Extracted records:

=====

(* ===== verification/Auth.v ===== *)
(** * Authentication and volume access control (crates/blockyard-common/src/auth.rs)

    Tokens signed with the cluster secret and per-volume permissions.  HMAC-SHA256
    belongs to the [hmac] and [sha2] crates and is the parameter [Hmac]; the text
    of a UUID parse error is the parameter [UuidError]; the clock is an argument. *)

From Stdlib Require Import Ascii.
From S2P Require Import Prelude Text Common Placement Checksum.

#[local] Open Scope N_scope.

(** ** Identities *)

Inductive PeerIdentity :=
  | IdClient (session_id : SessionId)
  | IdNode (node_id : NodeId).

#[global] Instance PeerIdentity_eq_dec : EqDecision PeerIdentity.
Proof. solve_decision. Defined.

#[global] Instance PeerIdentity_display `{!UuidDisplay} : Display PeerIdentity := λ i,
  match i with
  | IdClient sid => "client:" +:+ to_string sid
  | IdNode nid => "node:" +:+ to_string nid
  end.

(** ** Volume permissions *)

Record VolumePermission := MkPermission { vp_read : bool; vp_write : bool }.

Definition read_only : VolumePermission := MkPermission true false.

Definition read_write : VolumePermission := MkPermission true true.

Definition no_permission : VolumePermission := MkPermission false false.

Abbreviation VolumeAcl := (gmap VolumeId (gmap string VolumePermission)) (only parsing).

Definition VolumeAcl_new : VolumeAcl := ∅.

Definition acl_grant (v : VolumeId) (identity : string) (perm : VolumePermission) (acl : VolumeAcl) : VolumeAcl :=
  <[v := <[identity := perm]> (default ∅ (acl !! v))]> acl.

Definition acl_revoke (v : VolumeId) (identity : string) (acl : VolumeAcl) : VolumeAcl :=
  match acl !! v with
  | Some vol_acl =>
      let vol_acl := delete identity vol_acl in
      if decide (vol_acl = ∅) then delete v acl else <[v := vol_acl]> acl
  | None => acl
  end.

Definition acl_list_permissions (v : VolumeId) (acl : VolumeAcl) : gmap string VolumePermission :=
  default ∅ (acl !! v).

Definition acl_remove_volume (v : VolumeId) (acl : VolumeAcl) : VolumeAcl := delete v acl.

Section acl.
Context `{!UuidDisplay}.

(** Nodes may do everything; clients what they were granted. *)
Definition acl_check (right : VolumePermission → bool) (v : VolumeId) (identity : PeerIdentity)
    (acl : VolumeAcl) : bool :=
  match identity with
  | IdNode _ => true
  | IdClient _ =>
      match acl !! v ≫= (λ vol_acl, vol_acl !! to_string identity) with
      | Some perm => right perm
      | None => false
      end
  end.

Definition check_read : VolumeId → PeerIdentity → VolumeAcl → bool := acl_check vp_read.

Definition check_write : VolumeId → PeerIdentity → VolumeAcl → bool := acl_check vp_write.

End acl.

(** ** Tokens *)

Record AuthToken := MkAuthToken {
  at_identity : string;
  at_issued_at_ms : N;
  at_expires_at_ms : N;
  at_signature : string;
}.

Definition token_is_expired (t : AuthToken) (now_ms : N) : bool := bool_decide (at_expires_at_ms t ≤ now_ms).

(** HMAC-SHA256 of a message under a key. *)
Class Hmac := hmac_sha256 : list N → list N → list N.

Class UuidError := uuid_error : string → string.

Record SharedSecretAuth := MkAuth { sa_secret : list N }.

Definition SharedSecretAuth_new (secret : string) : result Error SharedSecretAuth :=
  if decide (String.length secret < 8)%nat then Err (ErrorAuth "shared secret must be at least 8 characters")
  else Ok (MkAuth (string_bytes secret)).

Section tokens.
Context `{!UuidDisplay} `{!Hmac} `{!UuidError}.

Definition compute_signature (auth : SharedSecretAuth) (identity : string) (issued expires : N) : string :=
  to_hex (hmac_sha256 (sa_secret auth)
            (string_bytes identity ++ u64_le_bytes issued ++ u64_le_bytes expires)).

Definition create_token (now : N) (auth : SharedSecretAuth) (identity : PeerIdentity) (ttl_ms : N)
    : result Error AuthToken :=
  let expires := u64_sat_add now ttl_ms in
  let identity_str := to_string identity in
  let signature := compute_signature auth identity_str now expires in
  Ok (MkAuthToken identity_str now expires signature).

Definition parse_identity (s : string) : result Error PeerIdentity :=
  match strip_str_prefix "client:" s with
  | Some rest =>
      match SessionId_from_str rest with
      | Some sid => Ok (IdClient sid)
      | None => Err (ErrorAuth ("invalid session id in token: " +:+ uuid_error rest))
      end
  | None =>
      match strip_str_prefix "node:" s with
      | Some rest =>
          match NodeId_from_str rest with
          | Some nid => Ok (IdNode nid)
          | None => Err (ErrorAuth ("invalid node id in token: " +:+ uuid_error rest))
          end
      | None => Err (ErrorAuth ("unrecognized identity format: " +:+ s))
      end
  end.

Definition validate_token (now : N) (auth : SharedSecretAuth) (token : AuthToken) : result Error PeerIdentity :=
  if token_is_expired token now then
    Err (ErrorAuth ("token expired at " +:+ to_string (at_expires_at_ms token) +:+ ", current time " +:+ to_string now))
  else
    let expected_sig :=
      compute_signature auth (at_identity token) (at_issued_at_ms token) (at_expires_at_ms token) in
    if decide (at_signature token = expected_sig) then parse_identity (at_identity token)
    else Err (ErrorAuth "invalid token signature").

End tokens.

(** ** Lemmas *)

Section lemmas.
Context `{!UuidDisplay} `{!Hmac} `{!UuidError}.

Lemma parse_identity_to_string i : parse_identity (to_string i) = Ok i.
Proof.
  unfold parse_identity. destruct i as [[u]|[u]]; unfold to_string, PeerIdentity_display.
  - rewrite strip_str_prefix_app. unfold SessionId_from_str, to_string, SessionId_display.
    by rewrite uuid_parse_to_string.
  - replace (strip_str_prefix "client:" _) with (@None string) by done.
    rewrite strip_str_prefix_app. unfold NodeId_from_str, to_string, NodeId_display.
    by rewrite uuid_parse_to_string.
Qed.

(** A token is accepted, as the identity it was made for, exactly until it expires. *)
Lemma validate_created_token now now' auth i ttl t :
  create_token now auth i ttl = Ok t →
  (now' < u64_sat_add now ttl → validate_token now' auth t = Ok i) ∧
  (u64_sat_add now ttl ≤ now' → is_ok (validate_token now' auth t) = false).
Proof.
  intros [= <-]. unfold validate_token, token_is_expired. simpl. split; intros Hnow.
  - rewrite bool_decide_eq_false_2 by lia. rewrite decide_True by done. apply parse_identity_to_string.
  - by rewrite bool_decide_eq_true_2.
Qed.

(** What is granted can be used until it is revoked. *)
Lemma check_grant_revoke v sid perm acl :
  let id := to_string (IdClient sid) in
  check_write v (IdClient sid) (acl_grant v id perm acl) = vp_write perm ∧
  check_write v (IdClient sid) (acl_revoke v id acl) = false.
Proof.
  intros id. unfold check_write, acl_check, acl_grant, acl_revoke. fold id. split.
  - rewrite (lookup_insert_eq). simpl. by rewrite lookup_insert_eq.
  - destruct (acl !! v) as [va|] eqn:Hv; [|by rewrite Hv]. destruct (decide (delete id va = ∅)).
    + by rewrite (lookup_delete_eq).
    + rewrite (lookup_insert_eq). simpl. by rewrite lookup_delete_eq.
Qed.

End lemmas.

=====

Aim of the task: Pull every line containing the word "MkAuthToken" out of the material and copy it.

Solution:
Record AuthToken := MkAuthToken {
  Ok (MkAuthToken identity_str now expires signature).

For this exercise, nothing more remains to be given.